Les laissés pour compte : comment mieux rencontrer leurs besoins ?

La semaine de la santé mentale prendra ses quartiers du 9 au 13 octobre en Wallonie. Cette année, la Semaine « Santé mentale dans la Cité », organisée par le Centre de Référence en Santé Mentale (CRéSaM) portera sur la thématique « Des « laissés pour compte » ? A la rencontre des personnes les plus fragilisées ».

Depuis des dizaines d’années, l’offre de soins en santé mentale se diversifie dans une volonté d’apporter une réponse à toute personne qui, à un moment de sa vie, rencontre des difficultés nécessitant un accompagnement. Lors de la semaine de la Santé mentale, qui aura lieu cette année du 9 au 13 octobre, la thématique principale sera les personnes les plus fragilisées. Organisateur du projet, le CRéSaM, le Centre de Référence en Santé Mentale en développe les enjeux et défis.
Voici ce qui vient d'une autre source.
Lemma archiver_error_text_witness :
  ∃ e w1,
    upload_body (Sample.env_storage_denied []) Sample.azure_auth "T"
      (IssuesPayload []) "123" "A" Sample.empty_world = (inl e, w1) ∧
    ∃ msg,
      upload_csv_to_azure (Sample.env_storage_denied []) Sample.azure_auth
        "T" (IssuesPayload []) "123" "A" Sample.empty_world =
        (inr (ErrorPayload msg, 500), w1) ∧
      (msg = "Azure permissions issue" ∨
       msg = "New file cannot be created in Azure") ∧
      (msg = "Azure permissions issue" ↔
       ∃ a b, str_exn e = a +:+ "Authentication" +:+ b).
Proof.
  eexists _, _. split; [vm_compute; reflexivity|].
  eapply archiver_error_text. vm_compute; reflexivity.
Defined.

Lemma missing_storage_credential_witness :
  "container_name" ∈
    ["account_url"; "account_name"; "account_key"; "container_name"] ∧
  delete "container_name" Sample.azure_auth !! "container_name" = None ∧
  upload_csv_to_azure (Sample.env []) (delete "container_name" Sample.azure_auth)
    "T" (IssuesPayload []) "123" "A" Sample.empty_world =
    (inr (ErrorPayload "New file cannot be created in Azure", 500),
     Sample.empty_world).
Proof.
  assert (Hin : "container_name" ∈
            ["account_url"; "account_name"; "account_key"; "container_name"])
    by (by repeat constructor).
  assert (Hnone :
            delete "container_name" Sample.azure_auth !! "container_name" = None)
    by apply lookup_delete_eq.
  split_and!; [exact Hin | exact Hnone |].
  exact (missing_storage_credential (Sample.env [])
           (delete "container_name" Sample.azure_auth) "T" (IssuesPayload [])
           "123" "A" Sample.empty_world "container_name" Hin Hnone).
Defined.

Lemma collision_error_text_witness :
  Sample.azure_auth !! "account_url" = Some "https://store.example" ∧
  Sample.azure_auth !! "account_name" = Some "acct" ∧
  Sample.azure_auth !! "account_key" = Some "key" ∧
  Sample.azure_auth !! "container_name" = Some "exports" ∧
  blob_client (Sample.env []) "https://store.example" "acct" "key" "exports"
    = None ∧
  blob_fault (Sample.env []) (blob_name_of "T" "A" "123") = None ∧
  blobs Sample.taken_world !! blob_name_of "T" "A" "123" = Some "old" ∧
  ∃ w',
    upload_csv_to_azure (Sample.env []) Sample.azure_auth "T"
      (IssuesPayload []) "123" "A" Sample.taken_world =
      (inr (ErrorPayload "New file cannot be created in Azure", 500), w') ∧
    blobs w' = blobs Sample.taken_world ∧
    calls w' = calls Sample.taken_world ++
      [UploadBlob (blob_name_of "T" "A" "123") (Csv.csv_content []) false].
Proof.
  assert (Ha : Sample.azure_auth !! "account_url" =
               Some "https://store.example") by (vm_compute; reflexivity).
  assert (Hb : Sample.azure_auth !! "account_name" = Some "acct")
    by (vm_compute; reflexivity).
  assert (Hc : Sample.azure_auth !! "account_key" = Some "key")
    by (vm_compute; reflexivity).
  assert (Hd : Sample.azure_auth !! "container_name" = Some "exports")
    by (vm_compute; reflexivity).
  assert (Htaken : blobs Sample.taken_world !! blob_name_of "T" "A" "123" =
                   Some "old") by (vm_compute; reflexivity).
  split_and!; [exact Ha | exact Hb | exact Hc | exact Hd | reflexivity
              | reflexivity | exact Htaken |].
  exact (collision_error_text (Sample.env []) Sample.azure_auth "T" [] "123"
           "A" Sample.taken_world _ _ _ _ "old" Ha Hb Hc Hd eq_refl eq_refl
           Htaken).
Defined.

Lemma archive_twice_witness :
  ∃ r w1,
    upload_csv_to_azure (Sample.env []) Sample.azure_auth "T"
      (IssuesPayload [Sample.plain_record "a,b" ""]) "123" "A"
      Sample.empty_world = (inr (r, 200), w1) ∧
    blobs w1 !! blob_name_of "T" "A" "123" =
      Some (Csv.csv_content [Sample.plain_record "a,b" ""]) ∧
    ∀ E' csv_data',
      ∃ msg w2,
        upload_csv_to_azure E' Sample.azure_auth "T" csv_data' "123" "A" w1 =
          (inr (ErrorPayload msg, 500), w2) ∧
        blobs w2 = blobs w1.
Proof.
  eexists _, _. split; [vm_compute; reflexivity|].
  eapply (archive_twice (Sample.env []) Sample.azure_auth "T"
            [Sample.plain_record "a,b" ""] "123" "A" Sample.empty_world).
  vm_compute; reflexivity.
Defined.

Lemma process_issues_outcomes_witness :
  ∃ p code w',
    process_ref (Sample.env []) Sample.jira_auth Sample.azure_auth
      Sample.queue_auth 30 50 "T" "123" "A" Sample.empty_world =
      (inr (p, code), w') ∧
    ((p = ErrorPayload "Unable to login to JIRA" ∧ code = 401) ∨
     (p = ErrorPayload "No tickets found" ∧ code = 404) ∨
     ((p = ErrorPayload "Azure permissions issue" ∨
       p = ErrorPayload "New file cannot be created in Azure") ∧
      code = 500) ∨
     (p = SuccessPayload ("T" +:+ "/interactions/incidents/jira") ∧
      code = 200)).
Proof.
  eexists _, _, _. split; [vm_compute; reflexivity|].
  eapply (process_issues_outcomes Ref.epoch_of Ref.start_date_ymd
            Ref.json_dumps (Sample.env []) Sample.jira_auth Sample.azure_auth
            Sample.queue_auth 30 50 "T" "123" "A" Sample.empty_world).
  vm_compute; reflexivity.
Defined.

Lemma notifier_sends_at_most_once_witness :
  ∃ res w',
    send_message_to_queue Ref.json_dumps (Sample.env []) Sample.queue_auth
      (queue_message "T" "A" "123" 0 86400) Sample.empty_world = (res, w') ∧
    blobs w' = blobs Sample.empty_world ∧
    queue w' = [Ref.json_dumps (queue_message "T" "A" "123" 0 86400)] ∧
    calls w' =
      [SendMessage (Ref.json_dumps (queue_message "T" "A" "123" 0 86400))].
Proof.
  eexists _, _. split; [vm_compute; reflexivity|].
  pose proof (notifier_sends_at_most_once Ref.json_dumps (Sample.env [])
                Sample.queue_auth (queue_message "T" "A" "123" 0 86400)
                Sample.empty_world _ _ ltac:(vm_compute; reflexivity))
    as (Hblobs & _ & Hdelivers).
  destruct (Hdelivers "https://queue.example" "acct" "key" "requests"
              ltac:(vm_compute; reflexivity) ltac:(vm_compute; reflexivity)
              ltac:(vm_compute; reflexivity) ltac:(vm_compute; reflexivity)
              eq_refl eq_refl) as [Hcalls Hqueue].
  split_and!; [exact Hblobs | exact Hqueue | exact Hcalls].
Defined.

Lemma missing_queue_credential_witness :
  "queue_name" ∈
    ["account_url"; "account_name"; "account_key"; "queue_name"] ∧
  delete "queue_name" Sample.queue_auth !! "queue_name" = None ∧
  ∃ k,
    k ∈ ["account_url"; "account_name"; "account_key"; "queue_name"] ∧
    delete "queue_name" Sample.queue_auth !! k = None ∧
    send_message_to_queue Ref.json_dumps (Sample.env [])
      (delete "queue_name" Sample.queue_auth)
      (queue_message "T" "A" "123" 0 86400) Sample.empty_world =
      (inr (), print (OutQueueError (KeyError k)) Sample.empty_world).
Proof.
  assert (Hin : "queue_name" ∈
            ["account_url"; "account_name"; "account_key"; "queue_name"])
    by (by repeat constructor).
  assert (Hnone : delete "queue_name" Sample.queue_auth !! "queue_name" = None)
    by apply lookup_delete_eq.
  split_and!; [exact Hin | exact Hnone |].
  exact (missing_queue_credential Ref.json_dumps (Sample.env [])
           (delete "queue_name" Sample.queue_auth)
           (queue_message "T" "A" "123" 0 86400) Sample.empty_world
           "queue_name" Hin Hnone).
Defined.

Lemma rerun_is_rejected_witness :
  ∃ p w1,
    process_ref three_tickets Sample.jira_auth Sample.azure_auth
      Sample.queue_auth 30 50 "T" "123" "A" Sample.empty_world =
      (inr (p, 200), w1) ∧
    ∀ E' jira_auth' queue_auth' total_days' max_issues' p' code' w2,
      process_ref E' jira_auth' Sample.azure_auth queue_auth' total_days'
        max_issues' "T" "123" "A" w1 = (inr (p', code'), w2) →
      code' ≠ 200 ∧
      blobs w2 = blobs w1 ∧ queue w2 = queue w1 ∧
      Spec.sends (calls w2) = Spec.sends (calls w1).
Proof.
  eexists _, _. split; [vm_compute; reflexivity|].
  eapply (rerun_is_rejected Ref.epoch_of Ref.start_date_ymd Ref.json_dumps
            three_tickets Sample.jira_auth Sample.azure_auth Sample.queue_auth
            30 50 "T" "123" "A" Sample.empty_world).
  vm_compute; reflexivity.
Defined.

Lemma path_determines_run_witness :
  Spec.hyphen_free "3fa85f" ∧
  blob_name_of "12345" "3fa85f" "1705314600" =
    blob_name_of "12345" "3fa85f" "1705314600" ∧
  "3fa85f" = "3fa85f" ∧ "1705314600" = "1705314600".
Proof.
  assert (Hfree : Spec.hyphen_free "3fa85f") by reflexivity.
  split_and!; [exact Hfree | reflexivity |..];
    apply (proj1 path_determines_run "12345" "3fa85f" "1705314600" "3fa85f"
             "1705314600" Hfree Hfree eq_refl).
Defined.

Lemma csv_content_distinguishes_witness :
  [Sample.plain_record "a,b" ""] ≠ [Sample.plain_record "a" "b"] ∧
  Csv.csv_content [Sample.plain_record "a,b" ""] ≠
    Csv.csv_content [Sample.plain_record "a" "b"].
Proof.
  assert (Hne : [Sample.plain_record "a,b" ""] ≠ [Sample.plain_record "a" "b"])
    by discriminate.
  split; [exact Hne|].
  exact (csv_content_distinguishes _ _ Hne).
Defined.

Lemma entries_are_quoted_witness :
  ∃ recs code w',
    fetch_ref three_tickets Sample.jira_auth 30 50 Sample.empty_world =
      (inr (IssuesPayload recs, code), w') ∧
    ∃ issues,
      search_ref three_tickets Sample.jira_auth 30 50 Sample.empty_world =
        (inr issues, w') ∧
      Forall2 (λ issue r,
        comments issue ≠ [] →
        Csv.needs_quotes (entries r) = true ∧
        Csv.write_field (entries r) =
          String Str.dquote (Csv.escape (entries r) +:+ String Str.dquote ""))
        issues recs.
Proof.
  eexists _, _, _. split; [vm_compute; reflexivity|].
  eapply (entries_are_quoted Ref.epoch_of Ref.start_date_ymd).
  vm_compute; reflexivity.
Defined.
(* ================================================================== *)
(** * The connection manager ([fusion360_connection.py]) *)
(* ================================================================== *)

Module Connection.
Import Py Sock.

(** The network as the connection manager meets it: how the coming
    connection attempts end ([None]: accepted; past the end of the list they
    are refused), how the coming [sendall] calls end (past the end they
    succeed), what the coming [recv] calls meet (past the end they time
    out), what has been sent, and how many sockets have been created. *)
Record net : Type := {
  connect_script : list (option exn);
  send_script : list (option exn);
  recv_script : list recv_event;
  sent : list (list Byte.byte);
  sockets_created : nat
}.

(** [Fusion360Connection]: [sock] is the socket in use, if any. *)
Record Fusion360Connection : Type := {
  host : string;
  port : Z;
  sock : option nat
}.

Definition with_sock (c : Fusion360Connection) (s : option nat) : Fusion360Connection :=
  {| host := host c; port := port c; sock := s |}.

Definition refused : exn := Exn ConnectionErrorC "[Errno 111] Connection refused".

(** [Fusion360Connection.connect].  How [self.sock.connect] ends is given
    by the script of the network (a port that is no port is refused there),
    so that the line that logs host and port after it prints. *)
Definition connect (c : Fusion360Connection) (n : net)
  : outcome bool * Fusion360Connection * net :=
  match sock c with
  | Some _ => (Ret true, c, n)
  | None =>
      let s := sockets_created n in
      let after (script : list (option exn)) :=
        {| connect_script := script; send_script := send_script n;
           recv_script := recv_script n; sent := sent n;
           sockets_created := S s |} in
      match connect_script n with
      | None :: script => (Ret true, with_sock c (Some s), after script)
      | Some e :: script =>
          if is_Exception e then (Ret false, with_sock c None, after script)
          else (Raise e, with_sock c (Some s), after script)
      | [] => (Ret false, with_sock c None, after [])
      end
  end.

Section Receive.
Context `{PyRuntime}.

(** [data = b''.join(chunks)] and [json.loads(data.decode('utf-8'))]: the
    data when it is complete JSON, [None] on [JSONDecodeError]; every other
    exception passes. *)
Definition complete (chunks : list (list Byte.byte))
  : outcome (option (list Byte.byte)) :=
  let data := List.concat chunks in
  match Utf8.decode data with
  | Raise e => Raise e
  | Ret text =>
      match Json.json_loads text with
      | Ret _ => Ret (Some data)
      | Raise e =>
          if exn_class_eqb (exn_class_of e) JSONDecodeErrorC then Ret None
          else Raise e
      end
  end.

(** How the [while True] loop of [receive_full_response] ends. *)
Inductive loop_exit : Type :=
| Returned (data : list Byte.byte)
| Raised (e : exn)
| Broke (chunks : list (list Byte.byte)).

Fixpoint receive_loop (tape : list recv_event) (chunks : list (list Byte.byte))
    {struct tape} : loop_exit * list recv_event :=
  match tape with
  | [] => (Broke chunks, [])
  | RecvRaise e :: tape' =>
      if is_timeout e then (Broke chunks, tape') else (Raised e, tape')
  | Chunk [] :: tape' =>
      match chunks with
      | [] => (Raised (Exn ExceptionC "Connection closed before receiving any data"),
               tape')
      | _ => (Broke chunks, tape')
      end
  | Chunk chunk :: tape' =>
      let chunks := chunks ++ [chunk] in
      match complete chunks with
      | Raise e => (Raised e, tape')
      | Ret (Some data) => (Returned data, tape')
      | Ret None => receive_loop tape' chunks
      end
  end.

(** The default of [buffer_size]. *)
Definition default_buffer_size : nat := 8192.

(** [Fusion360Connection.receive_full_response], on what is to arrive: the
    result and what is left to arrive. *)
Definition receive_full_response (buffer_size : nat) (tape : list recv_event)
  : outcome (list Byte.byte) * list recv_event :=
  match receive_loop (reads buffer_size tape) [] with
  | (Returned data, rest) => (Ret data, rest)
  | (Raised e, rest) => (Raise e, rest)
  | (Broke chunks, rest) =>
      match chunks with
      | [] => (Raise (Exn ExceptionC "No data received"), rest)
      | _ =>
          match complete chunks with
          | Raise e => (Raise e, rest)
          | Ret (Some data) => (Ret data, rest)
          | Ret None => (Raise (Exn ExceptionC "Incomplete JSON response received"), rest)
          end
      end
  end.

End Receive.

Section Send.
Context `{PyRuntime}.

(** [self.sock.sendall(data)] *)
Definition sendall (data : list Byte.byte) (n : net) : outcome unit * net :=
  match send_script n with
  | Some e :: script =>
      (Raise e, {| connect_script := connect_script n; send_script := script;
                   recv_script := recv_script n; sent := sent n;
                   sockets_created := sockets_created n |})
  | None :: script =>
      (Ret tt, {| connect_script := connect_script n; send_script := script;
                  recv_script := recv_script n; sent := sent n ++ [data];
                  sockets_created := sockets_created n |})
  | [] =>
      (Ret tt, {| connect_script := connect_script n; send_script := [];
                  recv_script := recv_script n; sent := sent n ++ [data];
                  sockets_created := sockets_created n |})
  end.

(** [response.get(key, default)] *)
Definition response_get (response : val) (key : string) (default : val) : outcome val :=
  match response with
  | VDict d => Ret (CommandHandler.arg d key default)
  | _ => py_raise (NoAttribute response "get")
  end.
Lemma heartbeat_timeout_witness :
  ∃ t1,
    on_ws_message_ true 4294960000
      (Document (JObj [("event", JStr "heartbeat")])) example_tracker
      = Continue t1 [] ∧
    trips t1 = trips example_tracker ∧
    status_error t1 = status_error example_tracker ∧
    loop link_up (MachineInt.to_unsigned (4294960000 + 60001)) t1
    = if (4294960000 =? 0)%Z then Continue t1 []
      else if (60000 <? 60001)%Z then reconnect link_up t1
      else Continue t1 [].
Proof.
  apply (heartbeat_timeout (JObj [("event", JStr "heartbeat")])
           4294960000 60001 link_up example_tracker).
  - reflexivity.
  - unfold MachineInt.two32. lia.
  - unfold MachineInt.two32. lia.
Defined.

(** X8.  A [reconnect()] on a component that has a base URL and is not
    fully closed always gets past the guards of [connect_ws_], because it
    closes the connection first; unless it restarts the device it leaves
    [last_heartbeat_] at 0, so that no pass of [loop] reconnects again until
    the next heartbeat arrives. *)
Theorem reconnect_clears_heartbeat (link : Link) (t t' : TransitTracker)
    (fx : list Effect) :
  base_url_ t ≠ "" → fully_closed_ (conn t) = false →
  reconnect link t = Continue t' fx →
  last_heartbeat_ (conn t') = 0%Z ∧
  (∃ fx', fx = WsClose :: fx') ∧
  ∀ link' millis, loop link' millis t' = Continue t' [].
Proof.
  intros Hurl Hclosed Hrec.
  assert (Hhb : last_heartbeat_ (conn t') = 0%Z ∧ ∃ fx', fx = WsClose :: fx').
  { revert Hrec. unfold reconnect, close, connect_ws_.
    cbn [base_url_ set_ws_connected conn fully_closed_ ws_connected].
    rewrite bool_decide_eq_false_2 by done. rewrite Hclosed.
    destruct (network_is_connected link), (ws_connect_result link);
      cbn [negb];
      repeat match goal with
             | |- context [if ?b then _ else _] => destruct b
             end;
      intros [= <- <-]; split; try done; by eexists. }
  destruct Hhb as [Hhb Hfx]. split; [done|]. split; [done|].
  intros link' millis. unfold loop. by rewrite Hhb.
Qed.

Lemma reconnect_clears_heartbeat_witness :
  last_heartbeat_ (conn (after_failure example_tracker)) = 0%Z ∧
  (∃ fx', [WsClose; SetTimeout "reconnect" 5000] = WsClose :: fx') ∧
  ∀ link' millis,
    loop link' millis (after_failure example_tracker)
    = Continue (after_failure example_tracker) [].
Proof.
  apply (reconnect_clears_heartbeat link_down example_tracker).
  - discriminate.
  - reflexivity.
  - reflexivity.
Defined.

(** * The entry points in sequence: facts *)

Lemma next_stop_frame t :
  trips (next_stop t) = trips t ∧
  ws_connected (next_stop t) = ws_connected t ∧
  status_error (next_stop t) = status_error t ∧
  conn (next_stop t) = conn t ∧
  base_url_ (next_stop t) = base_url_ t ∧
  display_limit_ (next_stop t) = display_limit_ t ∧
  stop_ids_ (next_stop t) = stop_ids_ t.
Proof. unfold next_stop. by destruct (bool_decide (stop_ids_ t = [])). Qed.

Lemma tick_frame now t :
  trips (tick now t).1 = trips t ∧
  ws_connected (tick now t).1 = ws_connected t ∧
  status_error (tick now t).1 = status_error t ∧
  conn (tick now t).1 = conn t ∧
  base_url_ (tick now t).1 = base_url_ t ∧
  display_limit_ (tick now t).1 = display_limit_ t ∧
  stop_ids_ (tick now t).1 = stop_ids_ t.
Proof.
  unfold tick. destruct (page_elapsed now t); [|done].
  cbn [fst page set_page total_subpages_for_current_stop_
       current_subpage_index_].
  destruct (_ <=? _)%Z; [|done].
  cbn [trips ws_connected status_error conn base_url_ display_limit_
       stop_ids_ set_page].
  apply (next_stop_frame (set_page _ t)).
Qed.

Lemma tick_draws now t : Forall (λ fx, ∃ p, fx = Draw p) (tick now t).2.
Proof.
  unfold tick. destruct (page_elapsed now t); simpl; [|done].
  apply Forall_cons_2; [by eexists|done].
Qed.

Section RunFacts.
Context {V : Type} `{JsonApi V}.

Variable holds : TransitTracker → Prop.
Variable allowed : Effect → Prop.
Variable ending : Termination → Prop.

Hypothesis perform_kept :
  ∀ (c : Call (V:=V)) t,
    holds t → kept holds allowed ending (perform c t).

Lemma run_calls_kept (calls : list (Call (V:=V))) :
  ∀ t, holds t → kept holds allowed ending (run_calls calls t).
Proof.
  induction calls as [|c rest IH]; intros t Ht; simpl; [done|].
  pose proof (perform_kept c t Ht) as Hc.
  destruct (perform c t) as [t1 fx|why fx]; [|done].
  destruct Hc as [Ht1 Hfx]. specialize (IH t1 Ht1).
  destruct (run_calls rest t1) as [t2 fx2|why fx2];
    destruct IH as [? Hfx2]; (split; [done|by apply Forall_app]).
Qed.

End RunFacts.

(** * The filtered read: facts *)

Lemma matching_loop_take (t : TransitTracker) (stop_id : string)
    (trips : list Trip.t) :
  (1 ≤ MachineInt.to_unsigned (display_limit_ t))%Z →
  ∀ matching,
    (Z.of_nat (length matching)
       < MachineInt.to_unsigned (display_limit_ t))%Z →
    matching_loop t stop_id trips matching
    = take (Z.to_nat (MachineInt.to_unsigned (display_limit_ t)))
        (matching ++ at_stop stop_id trips).
Proof.
  intros Hlimit. set (limit := MachineInt.to_unsigned (display_limit_ t)) in *.
  induction trips as [|trip rest IH]; intros matching Hlen; simpl.
  - unfold at_stop. rewrite filter_nil, app_nil_r.
    rewrite take_ge; [done|lia].
  - unfold collect, at_stop. rewrite filter_cons. fold (at_stop stop_id rest).
    destruct (decide (Trip.stop_id trip = stop_id)) as [Heq|Hne].
    + rewrite bool_decide_eq_true_2 by done.
      unfold limit_reached. fold limit. rewrite List.length_app. simpl.
      destruct (limit <=? _)%Z eqn:Hreached.
      * apply Z.leb_le in Hreached.
        replace (matching ++ trip :: at_stop stop_id rest)
          with ((matching ++ [trip]) ++ at_stop stop_id rest)
          by (by rewrite <- (assoc_L (++))).
        rewrite take_app_length'; [done|]. rewrite List.length_app. simpl. lia.
      * apply Z.leb_gt in Hreached.
        rewrite IH by (rewrite List.length_app; simpl; lia).
        by rewrite <- (assoc_L (++)).
    + rewrite bool_decide_eq_false_2 by done.
      unfold limit_reached. fold limit.
      rewrite (proj2 (Z.leb_gt _ _)) by lia.
      by apply IH.
Qed.

(** X14.  The trips that [draw_schedule] lays out for a stop are the first
    [display_limit_] trips of that stop, in the order of the cache, when the
    limit read as a [size_t] is at least 1; a negative limit is read as a
    number of 2^31 or more.  With a limit of 0 the loop is left after the
    first trip of the cache, which is laid out if it is of that stop, so
    that one row can still appear. *)
Theorem matching_trips_limit (t : TransitTracker) (stop_id : string)
    (trips : list Trip.t) :
  let limit := MachineInt.to_unsigned (display_limit_ t) in
  ((- MachineInt.two31 ≤ display_limit_ t < 0)%Z →
   (MachineInt.two31 ≤ limit)%Z) ∧
  ((1 ≤ limit)%Z →
   matching_trips t stop_id trips
   = take (Z.to_nat limit) (at_stop stop_id trips)) ∧
  (limit = 0%Z →
   matching_trips t stop_id trips = first_if_matching stop_id trips).
Proof.
  intros limit. split; [|split].
  - intros Hneg. unfold limit, MachineInt.to_unsigned.
    rewrite <- (Z.mod_add _ 1) by (unfold MachineInt.two32; lia).
    rewrite Z.mod_small;
      unfold MachineInt.two31, MachineInt.two32 in *; lia.
  - intros Hlimit. unfold matching_trips.
    rewrite matching_loop_take; [done|done|simpl; fold limit; lia].
  - intros Hzero. unfold matching_trips, first_if_matching.
    destruct trips as [|trip rest]; simpl; [done|].
    unfold limit_reached. fold limit. rewrite Hzero. simpl.
    unfold collect. by destruct (bool_decide _).
Qed.

(** * The registry of stops: facts *)

Lemma registry_ok_same (t t' : TransitTracker) :
  current_stop_index_ (page t') = current_stop_index_ (page t) →
  stop_ids_ t' = stop_ids_ t → stop_names_ t' = stop_names_ t →
  registry_ok t → registry_ok t'.
Proof. unfold registry_ok. by intros -> -> ->. Qed.

Lemma registry_index (t : TransitTracker) :
  registry_ok t → stop_ids_ t ≠ [] →
  (0 ≤ current_stop_index_ (page t) < Z.of_nat (length (stop_ids_ t)))%Z.
Proof.
  intros (Hpos & Hin & _) Hstops.
  destruct (stop_ids_ t) as [|stop_id rest]; [done|]. simpl in *. lia.
Qed.

Lemma next_stop_step (t : TransitTracker) :
  registry_ok t → stop_ids_ t ≠ [] →
  (Z.of_nat (length (stop_ids_ t)) < MachineInt.two31)%Z →
  let index :=
    ((current_stop_index_ (page t) + 1)
       `mod` Z.of_nat (length (stop_ids_ t)))%Z in
  ∃ name,
    name_at t index = Some name ∧
    stop_ids_ (next_stop t) = stop_ids_ t ∧
    stop_names_ (next_stop t) = stop_names_ t ∧
    current_stop_index_ (page (next_stop t)) = index ∧
    current_subpage_index_ (page (next_stop t)) = 0%Z ∧
    last_displayed_stop_name_ (page (next_stop t)) = name ∧
    total_subpages_for_current_stop_ (page (next_stop t))
    = (if bool_decide (name = last_displayed_stop_name_ (page t))
       then 1 else 2)%Z.
Proof.
  intros Hok Hstops Hlen index.
  pose proof (registry_index t Hok Hstops) as Hidx.
  destruct Hok as (_ & _ & Hnames).
  assert (Hindex : (0 ≤ index < Z.of_nat (length (stop_ids_ t)))%Z).
  { apply Z.mod_pos_bound. lia. }
  destruct (lookup_lt_is_Some_2 (stop_ids_ t) (Z.to_nat index))
    as [stop_id Hid]; [lia|].
  destruct (Hnames stop_id) as [name Hname];
    [by eapply list_elem_of_lookup_2|].
  exists name. unfold name_at. rewrite Hid. simpl. split; [done|].
  unfold next_stop. rewrite bool_decide_eq_false_2 by done.
  rewrite to_unsigned_small by (unfold MachineInt.two31, MachineInt.two32 in *; lia).
  fold index.
  rewrite to_signed_small by (unfold MachineInt.two31 in *; lia).
  rewrite Hid. simpl. rewrite Hname. simpl.
  repeat split; try done.
  destruct (bool_decide (name = _)) eqn:Hsame; [|done].
  by apply bool_decide_eq_true in Hsame.
Qed.

Lemma next_stop_registry (t : TransitTracker) :
  registry_ok t →
  (Z.of_nat (length (stop_ids_ t)) < MachineInt.two31)%Z →
  registry_ok (next_stop t).
Proof.
  intros Hok Hlen.
  destruct (decide (stop_ids_ t = [])) as [Hnone|Hstops].
  { unfold next_stop. by rewrite bool_decide_eq_true_2. }
  destruct (next_stop_step t Hok Hstops Hlen)
    as (name & _ & Hids & Hnames & Hidx & _).
  unfold registry_ok. rewrite Hids, Hnames, Hidx.
  assert (0 ≤ (current_stop_index_ (page t) + 1)
                `mod` Z.of_nat (length (stop_ids_ t))
          < Z.of_nat (length (stop_ids_ t)))%Z.
  { apply Z.mod_pos_bound.
    destruct (stop_ids_ t); [done|]. simpl. lia. }
  split; [lia|]. split; [right; lia|]. by destruct Hok as (_ & _ & ?).
Qed.

Lemma set_page_registry (p : PaginationState) (t : TransitTracker) :
  registry_ok t →
  current_stop_index_ p = current_stop_index_ (page t) →
  registry_ok (set_page p t).
Proof. intros Hok Hidx. by eapply registry_ok_same; [| | |exact Hok]. Qed.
Un focus sur les plus fragilisés

Malgré les efforts fournis par les associations et les professionnels qui travaillent au quotidien dans la santé mentale, il reste des personnes qui ne trouvent pas de prise en charge adaptée à leur situation. Elles se retrouvent tantôt à la rue, tantôt dans des institutions qui ne répondent pas à leurs besoins… Certaines restent dans leur famille, souvent démunies et isolées. La semaine de la Santé mentale a justement pour but de se concentrer sur les diverses problématiques du secteur. « Au travers de la semaine de la santé mentale, notre objectif sera de mettre en lumière les difficultés rencontrées, d’identifier les failles dans l’organisation de l’offre de soins, de questionner les pratiques, mais aussi de repérer les initiatives porteuses pour qu’elles trouvent un écho auprès d’autres acteurs et de chercher ensemble des solutions », explique Christiane Bontemps, directrice du CRéSaM. 

Plusieurs axes

La thématique étant très vaste, le CRéSaM a choisi de l’aborder à partir de différentes situations de « laissés pour compte » : grande précarité, assuétudes, suivi des patients sous statut « interné », jeunes adultes (18-25 ans), double diagnostic et grand âge. En effet, les services, institutions ou associations confrontés à ces situations rencontrent d’énormes difficultés pour trouver des solutions adéquates, même s’ils font souvent preuve d’une grande créativité, qu’il s’agisse, par exemple, d’initiatives d’accueil à bas seuil, de dispositifs collectifs, d’initiatives en matière sociale, d’accompagnement à domicile ou de réseaux.

En pratique

Dans le cadre de cette troisième semaine de la Santé mentale, plusieurs activités sont organisées. Les lundi 9 et mardi 10 octobre, plusieurs institutions (SSM, hôpitaux, associations…) organiseront des activités en lien avec la thématique de cette année (portes-ouvertes, débats et rencontres diverses, projections de film, etc). Le jeudi 12 octobre, un colloque fera se rencontrer les acteurs du monde de la santé mentale, du domaine social, du logement, du handicap, de la justice, … « L’objectif du colloque sera de mieux comprendre la situation actuelle, à savoir comment il se fait que de nos jours et malgré toutes les réformes, il reste des personnes dans le besoin qui ne trouvent pas de solution adéquate. Mais il s’agira aussi de co-construire des pistes d’actions et de proposer ensemble des recommandations pour faire évoluer la situation ». Réunis en ateliers, les participants proposeront, en fin de journée, des pistes d’action et recommandations à destination de tout qui peut s’en saisir.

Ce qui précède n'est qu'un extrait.